▸ **Instructions for the task**:
Only the closing stretch of the material is wanted: the line containing "- constructor; [done|]." and every line after it, transcribed exactly.

↓

Lemma CountDate_computes d k :
  valid d -> 0 <= iYear d <= 9999 -> Z.abs k <= INT_MAX ->
  days_before_year 0 < daynum d + k <= days_before_year 10000 ->
  exists d', CountDate (fmt_w 8 (join_date d)) k = (0, Some (fmt_w 8 (join_date d')))
    /\ valid d' /\ 0 <= iYear d' <= 9999 /\ daynum d' = daynum d + k.
Proof.
  intros V Hy Hk Hr. unfold INT_MAX in *. pose proof (join_range d V Hy).
  unfold CountDate. rewrite atol_fmt_w by (unfold LONG_MIN, LONG_MAX; lia).
  rewrite split_join, checkdate_valid by done. cbn [negb Z.eqb]. rewrite (i32_id (Z.abs k)) by lia.
  set (step := if 0 <=? k then 1 else -1).
  destruct (count_loop_daynum (Z.to_nat (Z.abs k)) step d) as [V' E]; [|done|].
  { subst step. case_match; auto. }
  set (d' := count_loop _ _ _) in *. exists d'.
  assert (E' : daynum d' = daynum d + k).
  { rewrite E, Z2Nat.id by lia. subst step. destruct (Z.leb_spec 0 k); lia. }
  assert (Hy' : 0 <= iYear d' <= 9999) by (apply daynum_in_range; [done|]; rewrite E'; done).
  pose proof (join_range d' V' Hy'). rewrite i32_id by lia. auto.
Qed.

Lemma DiffDate_dates s e :
  valid s -> valid e -> 0 <= iYear s <= 9999 -> 0 <= iYear e <= 9999 ->
  DiffDate (join_date s) (join_date e) = (0, Some (daynum e - daynum s)).
Proof.
  intros Vs Ve Hs He. unfold DiffDate.
  destruct (Z.ltb_spec (join_date e) (join_date s));
    rewrite !split_join, !checkdate_valid by done; cbn [negb orb Z.eqb];
    rewrite DiffDate_le by (done || lia); do 2 f_equal; lia.
Qed.

(** ** Properties *)

(** [checkdate] is 0 exactly on the dates of the Gregorian calendar with a year of
    at most four digits, and its other results name what is wrong: -1 the year, -2
    the month, -3 the day. *)
Theorem checkdate_correct y m d :
  (checkdate y m d = 0 <-> 0 <= y <= 9999 /\ 1 <= m <= 12 /\ 1 <= d <= days_in_month m y)
  /\ (checkdate y m d = -1 <-> ~ 0 <= y <= 9999)
  /\ (checkdate y m d = -2 <-> 0 <= y <= 9999 /\ ~ 1 <= m <= 12)
  /\ (checkdate y m d = -3 <->
      0 <= y <= 9999 /\ 1 <= m <= 12 /\ ~ 1 <= d <= days_in_month m y).
Proof.
  split; [apply checkdate_0|].
  unfold checkdate.
  destruct (Z.ltb_spec y 0); cbn [orb]; [lia|].
  destruct (Z.ltb_spec 9999 y); [lia|].
  destruct (Z_lt_ge_dec m 1); [unfold existsb; repeat case_match; lia|].
  destruct (Z_lt_ge_dec 12 m); [unfold existsb; repeat case_match; lia|].
  assert (Hm : 1 <= m <= 12) by lia.
  unfold days_in_month, bad_day. rewrite IsLeapYear_mod. pattern m. apply month_cases; [done|..];
    cbn [existsb Z.eqb Pos.eqb orb]; repeat case_match; lia.
Qed.

(** C31: [CountDate] is day arithmetic: from a valid date, the date it prints for an
    offset of [k] days is a valid date whose day number is [k] more, as long as that
    day lies in the years 0 to 9999. *)
Theorem CountDate_correct d k :
  valid d -> 0 <= iYear d <= 9999 -> Z.abs k <= INT_MAX ->
  days_before_year 0 < daynum d + k <= days_before_year 10000 ->
  exists d', CountDate (fmt_w 8 (join_date d)) k = (0, Some (fmt_w 8 (join_date d')))
    /\ valid d' /\ 0 <= iYear d' <= 9999 /\ daynum d' = daynum d + k.
Proof. exact (CountDate_computes d k). Qed.

(** [DiffDate] of two valid dates is the difference of their day numbers, whichever
    of them is the later one. *)
Theorem DiffDate_correct s e :
  valid s -> valid e -> 0 <= iYear s <= 9999 -> 0 <= iYear e <= 9999 ->
  DiffDate (join_date s) (join_date e) = (0, Some (daynum e - daynum s)).
Proof. exact (DiffDate_dates s e). Qed.
(** [SysTrace] with arrays [sCurrTime] and [Temp] of the sizes given. *)
Definition trace_with (curr_size temp_size nLevel : Z) (sFileName : bytes) (nLine : Z) (sBuf : bytes) (nLen : Z) : prog trace Z :=
  let* nSysLevel := log_level 0 in
  if nLevel =? 0 then ret 0
  else if nSysLevel <? nLevel then ret 0
  else
    let* sTraceFileName := GetMsgFileName (zeros 129) in
    let path := cstr sTraceFileName in
    let* fp := fopen path in
    if negb fp then ret 0
    else
      let* now := get t_now in
      let* sCurrTime := deref (GetCurrentTime now (zeros curr_size)) in
      let* pid := get t_pid in
      fprintf path (str "(" ++ fmt_0d 6 pid ++ str ")[" ++ cstr sCurrTime ++ str "][" ++ sFileName ++ str "][" ++ fmt_d nLine ++ str "]" ++ [LF]) ;;;
      fprintf path ruler ;;;
      dump_loop (Z.to_nat nLen) path sBuf 0 0 (zeros temp_size) (zeros 100) ;;;
      fprintf path ruler ;;;
      ret 0.

Definition SysTrace : Z -> bytes -> Z -> bytes -> Z -> prog trace Z := trace_with 7 5.

(** ** Numbers and buffers *)

Definition plain (c : ascii) : bool := isdigit c || ceqb c "-"%char.

Lemma plain_nonul s : Forall (fun c => plain c = true) s -> nonul s.
Proof. intros H. eapply Forall_impl; [exact H|]. intros c Hc ->. discriminate Hc. Qed.

Lemma length_pad_left c n s : Z.of_nat (length (pad_left c n s)) = Z.max n (Z.of_nat (length s)).
Proof. unfold pad_left. rewrite length_app, length_replicate. lia. Qed.

Lemma plain_udec f z : 0 <= z -> Forall (fun c => plain c = true) (udec f z).
Proof. intros Hz. eapply Forall_impl; [now apply udec_digits|]. intros c. unfold plain. now intros ->. Qed.

Lemma plain_pad n s : Forall (fun c => plain c = true) s -> Forall (fun c => plain c = true) (pad_left "0"%char n s).
Proof. intros. unfold pad_left. apply Forall_app. split; [now apply Forall_replicate|done]. Qed.

Lemma fmt_prec_spec n z : Forall (fun c => plain c = true) (fmt_prec n z) /\ n <= Z.of_nat (length (fmt_prec n z)).
Proof.
  unfold fmt_prec. destruct (Z.ltb_spec z 0); (split; [|cbn [length]; rewrite ?Nat2Z.inj_succ, length_pad_left; lia]).
  - constructor; [done|]. apply plain_pad, plain_udec. lia.
  - now apply plain_pad, plain_udec.
Qed.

↑

▸ **Written solution**:
  - constructor; [done|]. apply plain_pad, plain_udec. lia.
  - now apply plain_pad, plain_udec.
Qed.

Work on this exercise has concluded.